When you have you core values, define what each of them mean to you personally. (the same value can mean different things to different people, for example kindness might mean generosity to one person and being non-judgmental to another).
3. Now rank them in order of importance.
Which ones absolutely must be honoured for you to feel comfortable and like you are being your true self?
4. For each value, ask yourself:
How is this showing up in my daily life?
How do I demonstrate this value - and how is it demonstrated to me by others?
5. Finally, ask:
How could I have more of this value in my life?
How could I let it guide my decisions more consciously?
A Real-Life Example: Lucy and the Value of Kindness
Let’s return to my client Lucy, who originally thought she “had nothing to talk about“.
During our session, she identified Kindness as her number one core value.
As she spent some time reflection on the importance of kindness in her life, she suddenly recalled something that had happened to her the previous week.
Lucy is a talented photographer with a strong portfolio and impeccable work ethics, and she had been invited for a Zoom interview for a prestigious photography job.
But the interview was awful from the start: the founder of the company who interviewed her was rude, dismissive, and made increasingly outlandish requests about how the photoshoot should be done.
Lucy could have played along, told him what he wanted to hear, and tried to get the job. Instead, she stuck to her professional standards and adhered to her second core value – honesty – and gave her honest opinion on how this photoshoot should be done so she could deliver her best work. She did not get the job she desperately wanted.
When she told me about this incidence she went in a spiral of self-loathing and self-criticism. “This always happens to me, I lose jobs, I always blow it at the last moment.” Her body language reflected her words – full of self-blame and defeat.
I gently asked her: “How are you treating yourself right now?”
She paused. Hesitated. The atmosphere shifted.
“Not very kindly”, she admitted. After a long silence, I followed up:
“If a friend told you this exact story, what would you say to them?”
Her face lit up with a smile. Her entire posture changed, shoulders lifting as she sat more upright. “I’d tell her it wasn’t her fault,” she said, “ I’d tell her she did the right thing and the guy was an asshole”.
I just smiled, holding space.
She continued, almost to herself:
“Maybe…. I could see this interview as a lesson rather than a waste of time”
Together, we explored how she could transform this unpleasant experience, where her value of kindness had been so badly dismissed, into something empowering.

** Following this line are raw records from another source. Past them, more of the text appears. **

(* ===== verification/ConsensusSpec.v ===== *)
(** * The specification a node implements

    What a node promises, without files, crashes or errors: a list of ballots it heard of,
    a list of ballots it acknowledged, which has one for a key, and a list of decided
    proposals, each decided once and by a quorum of what was heard. Every step of a node,
    crashes and failed calls included, is some steps of the specification. *)
From S2P Require Export ConsensusAgreement.
Local Open Scope Z_scope.

Section Spec.
Context `{RosterCrates} {L : ConsensusCratesLaws}.
Variable local_peer_id : string.
Variable signing_key : SigningKey.
Variable storage_schema_version : Z.

Record spec := {
  sp_heard : list ConsensusVoteLock;
  sp_acked : list ConsensusVoteLock;
  sp_decided : list commit_tag;
}.
Definition spec_init : spec := {| sp_heard := []; sp_acked := []; sp_decided := [] |}.
Inductive spec_step (x : spec) : spec -> Prop :=
| spec_hear l : spec_step x
    {| sp_heard := sp_heard x ++ [l]; sp_acked := sp_acked x; sp_decided := sp_decided x |}
| spec_acknowledge l : l ∈ sp_heard x -> (forall l', l' ∈ sp_acked x -> key_of l' = key_of l -> l' = l) ->
    spec_step x {| sp_heard := sp_heard x; sp_acked := sp_acked x ++ [l]; sp_decided := sp_decided x |}
| spec_decide tag : ct_proposal tag ∉ map ct_proposal (sp_decided x) ->
    quorum local_peer_id signing_key (sp_heard x) tag ->
    spec_step x {| sp_heard := sp_heard x; sp_acked := sp_acked x; sp_decided := sp_decided x ++ [tag] |}.
(** What of a node the specification sees *)
Definition abstraction (x : state) : spec :=
  {| sp_heard := nd_seen (node_of x); sp_acked := nd_acked (node_of x); sp_decided := nd_done (node_of x) |}.

(** ** What only grows *)

Definition grown (s s' : node) : Prop :=
  nd_seen s `prefix_of` nd_seen s' /\ nd_acked s `prefix_of` nd_acked s' /\ nd_done s `prefix_of` nd_done s'.
#[export] Instance grown_preorder : PreOrder grown.
Proof.
  split.
  - by intros s.
  - intros s1 s2 s3 (H1 & H2 & H3) (H4 & H5 & H6). split_and!; by etrans.
Qed.
Definition grows {A} (m : EM node A) : Prop := forall s, grown s (m s).2.
Lemma grows_ret {A} (a : A) : grows (mret a).
Proof. by intros s. Qed.
Lemma grows_bind {A B} (m : EM node A) (f : A -> EM node B) : grows m -> (forall a, grows (f a)) -> grows (m ≫= f).
Proof.
  intros Hm Hf s. rewrite em_bind_eq. specialize (Hm s). destruct (m s) as [[a|e] t]; cbn in *; [|done].
  etrans; [exact Hm|]. apply Hf.
Qed.
Lemma grows_raise {A} e : grows (raise e : EM node A).
Proof. by intros s. Qed.
Lemma grows_reads {A} (f : node -> A) : grows (reads f).
Proof. by intros s. Qed.
Lemma grows_update f : (forall s, grown s (f s)) -> grows (update f).
Proof. intros Hf s. apply Hf. Qed.
Lemma grows_require b e : grows (require b e).
Proof. by destruct b. Qed.
Lemma grows_of_result {A} (r : result string A) : grows (of_result r).
Proof. by destruct r. Qed.
Lemma grows_catch {A} (m : EM node A) : grows m -> grows (catch m).
Proof. intros Hm s. specialize (Hm s). unfold catch. by destruct (m s) as [[a|[|e]] t]. Qed.
Lemma grows_for {A B} (f : B -> A -> EM node B) b l : (forall b a, grows (f b a)) -> grows (efor f b l).
Proof.
  intros Hf. revert b; induction l as [|a l IH]; intros b; cbn [efor]; [apply grows_ret|].
  by apply grows_bind.
Qed.
Lemma grows_votes {A} (m : ledger_code A) : grows (on_votes m).
Proof. intros s. unfold on_votes, zoom. by destruct (m _). Qed.
Lemma grows_commits {A} (m : ledger_code A) : grows (on_commits m).
Proof. intros s. unfold on_commits, zoom. by destruct (m _). Qed.
Lemma grows_answer : grows answer.
Proof. intros s. unfold answer. by destruct (nd_replies s). Qed.
Lemma grown_app s s' : nd_seen s' = nd_seen s \/ (exists l, nd_seen s' = nd_seen s ++ l) ->
  nd_acked s' = nd_acked s \/ (exists l, nd_acked s' = nd_acked s ++ l) ->
  nd_done s' = nd_done s \/ (exists l, nd_done s' = nd_done s ++ l) -> grown s s'.
Proof.
  intros [E1|[l1 E1]] [E2|[l2 E2]] [E3|[l3 E3]]; unfold grown; rewrite E1, E2, E3;
    split_and!; try done; by eexists.
Qed.
Ltac grow := apply grown_app; cbn; eauto.
Ltac growing := repeat
  match goal with
  | |- grows (mret _) => apply grows_ret
  | |- grows (raise _) => apply grows_raise
  | |- grows (reads _) => apply grows_reads
  | |- grows (require _ _) => apply grows_require
  | |- grows (of_result _) => apply grows_of_result
  | |- grows (on_votes _) => apply grows_votes
  | |- grows (on_commits _) => apply grows_commits
  | |- grows answer => apply grows_answer
  | |- grows (update _) => apply grows_update; intros ?; grow
  | |- grows (catch _) => apply grows_catch
  | |- grows (efor _ _ _) => apply grows_for
  | |- grows (_ ≫= _) => apply grows_bind
  | |- forall _, _ => intros ?
  | |- grows (let '(_, _) := ?p in _) => destruct p
  | |- grows (match ?x with _ => _ end) => destruct x
  end.

Lemma gate_grows e : grows (gate e).
Proof. unfold gate. growing. Qed.
Lemma schema_grows ev : grows (validate_consensus_schema_event storage_schema_version ev).
Proof. unfold validate_consensus_schema_event. growing; apply gate_grows. Qed.
Lemma record_ballot_grows l : grows (record_ballot l).
Proof. unfold record_ballot, persist_consensus_vote_lock. growing. Qed.
Lemma record_receipt_grows r : grows (record_receipt r).
Proof. unfold record_receipt, append_consensus_commit_record. growing. Qed.
Lemma complete_grows r : grows (complete_consensus_commit r).
Proof. unfold complete_consensus_commit. growing; apply record_receipt_grows. Qed.
Lemma prepare_grows r : grows (prepare_consensus_commit r).
Proof.
  unfold prepare_consensus_commit, ensure_consensus_commit_capacity. cbn zeta. growing; apply record_receipt_grows.
Qed.
Lemma durable_grows p : grows (proposal_has_durable_commit p).
Proof. unfold proposal_has_durable_commit, scan_for. cbn zeta. growing; apply complete_grows. Qed.

(** ** Every call *)

Lemma open_grows : grows open_consensus.
Proof.
  unfold open_consensus, recover_pending_consensus_commits, scan_for. growing; apply complete_grows.
Qed.
Lemma persist_grows e tag : grows (persist_signed e tag).
Proof. unfold persist_signed, ensure_writable, ensure_readable, durable_apply_error. growing; apply gate_grows. Qed.
Lemma commit_event_grows e tag : grows (commit_event e tag).
Proof.
  unfold commit_event, apply_checked, apply_unchecked, durable_apply_error. growing; apply persist_grows.
Qed.
Lemma commit_proposal_grows ro id p : grows (commit_proposal storage_schema_version ro id p).
Proof.
  unfold commit_proposal, mark_committed, store_proposal, validate_signed_event_authorization. cbn zeta. growing;
    auto using durable_grows, schema_grows, prepare_grows, commit_event_grows, complete_grows, gate_grows.
Qed.
Lemma submit_grows id peer a sig :
  grows (submit_vote local_peer_id signing_key storage_schema_version id peer a sig).
Proof.
  unfold submit_vote, ballot_for, mark_committed, store_proposal, lookup_proposal, ensure_writable, ensure_readable,
    validate_signed_event_authorization. cbn zeta. growing;
    auto using durable_grows, schema_grows, record_ballot_grows, commit_proposal_grows, gate_grows.
Qed.
Lemma sign_grows id a : grows (sign_vote local_peer_id signing_key storage_schema_version id a).
Proof.
  unfold sign_vote, lookup_proposal, ensure_writable, ensure_readable, validate_signed_event_authorization,
    touch_consensus_proposal. cbn zeta. growing;
    auto using durable_grows, schema_grows, record_ballot_grows, gate_grows.
Qed.
Lemma call_grows c : grows (run_call local_peer_id signing_key storage_schema_version c).
Proof.
  destruct c; cbn [run_call]; growing; try apply submit_grows; try apply sign_grows;
    unfold propose_consensus, accept_consensus_proposal, export_consensus_proposal, store_proposal, lookup_proposal,
      room_for_proposal, prune_expired_consensus_proposals, touch_consensus_proposal, ensure_writable, ensure_readable,
      validate_signed_event_authorization; cbn zeta; growing;
    auto using durable_grows, schema_grows, gate_grows.
Qed.
Lemma step_grows x y : step local_peer_id signing_key storage_schema_version x y -> grown (node_of x) (node_of y).
Proof.
  intros [c s r s' _ Hs|s s' Ho|s|s vl cl taken ro reps vreps creps now r s' _ _ _ Hs].
  - pose proof (call_grows c s) as Hg. rewrite Hs in Hg. by destruct r as [?|[|?]].
  - by destruct Ho.
  - done.
  - pose proof (open_grows (restarted s vl cl taken ro reps vreps creps now)) as Hg. rewrite Hs in Hg.
    assert (grown s (restarted s vl cl taken ro reps vreps creps now)) as Hr.
    { unfold restarted. destruct (nd_sent s) as [[e tag]|], taken; grow. }
    destruct r; (etrans; [exact Hr|exact Hg]).
Qed.

(** ** The simulation *)

Lemma hear_all k x : rtc spec_step x
  {| sp_heard := sp_heard x ++ k; sp_acked := sp_acked x; sp_decided := sp_decided x |}.
Proof.
  revert x; induction k as [|l k IH]; intros x.
  - rewrite app_nil_r. by destruct x.
  - eapply rtc_l; [apply (spec_hear x l)|]. etrans; [apply IH|]. cbn. by rewrite <- (assoc app).
Qed.
Lemma acknowledge_all k x : Forall (fun l => l ∈ sp_heard x) k ->
  (forall l l', l ∈ sp_acked x ++ k -> l' ∈ sp_acked x ++ k -> key_of l' = key_of l -> l' = l) ->
  rtc spec_step x {| sp_heard := sp_heard x; sp_acked := sp_acked x ++ k; sp_decided := sp_decided x |}.
Proof.
  revert x; induction k as [|l k IH]; intros x Hk Hu.
  - rewrite app_nil_r. by destruct x.
  - apply Forall_cons in Hk as [Hl Hk]. eapply rtc_l.
    + apply (spec_acknowledge x l Hl). intros l' Hl'. apply Hu; apply elem_of_app; [right; by left|by left].
    + etrans; [apply IH; cbn; [done|]|cbn; by rewrite <- (assoc app)].
      intros l1 l2. rewrite <- (assoc app). apply Hu.
Qed.
Lemma decide_all k x : NoDup (map ct_proposal (sp_decided x ++ k)) ->
  Forall (quorum local_peer_id signing_key (sp_heard x)) k ->
  rtc spec_step x {| sp_heard := sp_heard x; sp_acked := sp_acked x; sp_decided := sp_decided x ++ k |}.
Proof.
  revert x; induction k as [|tag k IH]; intros x Hd Hq.
  - rewrite app_nil_r. by destruct x.
  - apply Forall_cons in Hq as [Hq Hk]. eapply rtc_l.
    + apply (spec_decide x tag); [|done]. rewrite map_app in Hd. apply NoDup_app in Hd as (_ & Hd & _).
      intros Hi. apply (Hd _ Hi). by left.
    + etrans; [apply IH; cbn; [by rewrite <- (assoc app)|done]|cbn; by rewrite <- (assoc app)].
Qed.
Lemma quorum_heard vls seen tag : Forall (fun l => l ∈ seen) vls ->
  quorum local_peer_id signing_key vls tag -> quorum local_peer_id signing_key seen tag.
Proof.
  intros Hs (ls & d & Hd & Hn & Hall & Hc). exists ls, d. split_and!; try done.
  rewrite Forall_forall in Hs. eapply Forall_impl; [exact Hall|]. intros l [Hl Ha]. auto.
Qed.
(** Whatever grew, and satisfies the invariant, took steps of the specification. *)
Lemma grown_steps x y : local_peer_id <> ""%string ->
  reachable local_peer_id signing_key storage_schema_version y ->
  grown (node_of x) (node_of y) -> rtc spec_step (abstraction x) (abstraction y).
Proof.
  intros Hlocal Hy ([k1 E1] & [k2 E2] & [k3 E3]).
  destruct (reachable_core _ _ _ y Hlocal Hy) as (vls & crs & C).
  pose proof (co_votes _ _ _ _ _ C) as [Hv Hs]. pose proof (co_acked _ _ _ _ _ C) as Ha.
  unfold abstraction. rewrite E1, E2, E3 in *. etrans; [apply (hear_all k1)|]. cbn.
  etrans; [apply (acknowledge_all k2)|apply (decide_all k3)]; cbn.
  - apply Forall_app in Ha as [_ Ha]. rewrite Forall_forall in Hs. eapply Forall_impl; [exact Ha|]. auto.
  - rewrite Forall_forall in Ha. intros l l' Hl Hl' Hk. apply (keys_unique vls); auto.
  - rewrite <- E3. apply C.
  - apply Forall_forall. intros tag Ht. eapply quorum_heard; [exact Hs|]. apply C. left.
    rewrite E3. apply elem_of_app. by right.
Qed.
End Spec.

(** ** Claims *)


(** A node of the sample before the ballot that commits the proposal *)
Definition last_vote (ro : roster) : call :=
  CallSubmit "p" (peer 2) true (ballot_signature ro 2 sample_event true).
Definition before_last (ro : roster) : option node :=
  s ← opened ro fresh; run_calls (peer 1) 1 5 (take 3 (votes_for ro 2 sample_event)) s.
Definition commits_now (r : result string roster) : bool :=
  match r with
  | Err _ => false
  | Ok ro =>
      match before_last ro with
      | None => false
      | Some s =>
          match run_call (peer 1) 1 5 (last_vote ro) s with
          | (Ok _, t) => Nat.eqb (length (nd_done s)) 0 && Nat.eqb (length (nd_done t)) 1
          | _ => false
          end
      end
  end.
Lemma sample_commits_now : commits_now (roster_of 1 2) = true.
Proof. vm_compute. reflexivity. Qed.
Lemma commits_now_step r : r = roster_of 1 2 -> commits_now r = true -> exists s t,
  reachable (peer 1) 1 5 (Up s) /\ step (peer 1) 1 5 (Up s) (Up t) /\
  nd_done s = [] /\ length (nd_done t) = 1%nat.
Proof.
  intros Hro Hc. unfold commits_now in Hc. destruct r as [ro|]; [|done].
  destruct (before_last ro) as [s|] eqn:Hs; [|done].
  destruct (run_call _ _ _ _ s) as [r t] eqn:Hr.
  destruct r as [u|]; [|done].
  apply andb_prop in Hc as [H1%Nat.eqb_eq H2%Nat.eqb_eq]. exists s, t. split_and!.
  - unfold before_last in Hs. apply bind_Some in Hs as (s0 & H3 & H4).
    apply (run_calls_reachable (peer 1) 1 5 (take 3 (votes_for ro 2 sample_event)) s0 s); [|apply Forall_take, votes_for_ok|exact H4].
    apply (opened_reachable (peer 1) 1 5 ro s0); [|exact H3]. by apply (roster_of_made 1 2).
  - exact (step_call _ _ 5 (last_vote ro) s (Ok u) t I Hr).
  - by apply length_zero_iff_nil.
  - exact H2.
Qed.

She realised that she might not always come across well over zoom and that it could help to prepare a short statement that communicates her work ethic, values and professional standards upfront. Having this ready could help her make a strong first impression and while staying aligned with her values – even in challenging situations.
Lucy who thought she had “nothing to talk about”, left this coaching session with not only with a deeper understanding about herself and her core values, but also with a clear and actionable plan for how to approach her next job interview - in a way that honours her true self.
Final Thoughts
Our values are always there in the background, quietly shaping our lives, whether we are aware of them or not. When we do get to know them, they can become a powerful foundation for self-awareness, resilience and fulfilment.
So next time you feel stuck, faced with a difficult decision or not sure where your life is going into the right direction, take a moment to check in with your values. They may just have more to say than you realise!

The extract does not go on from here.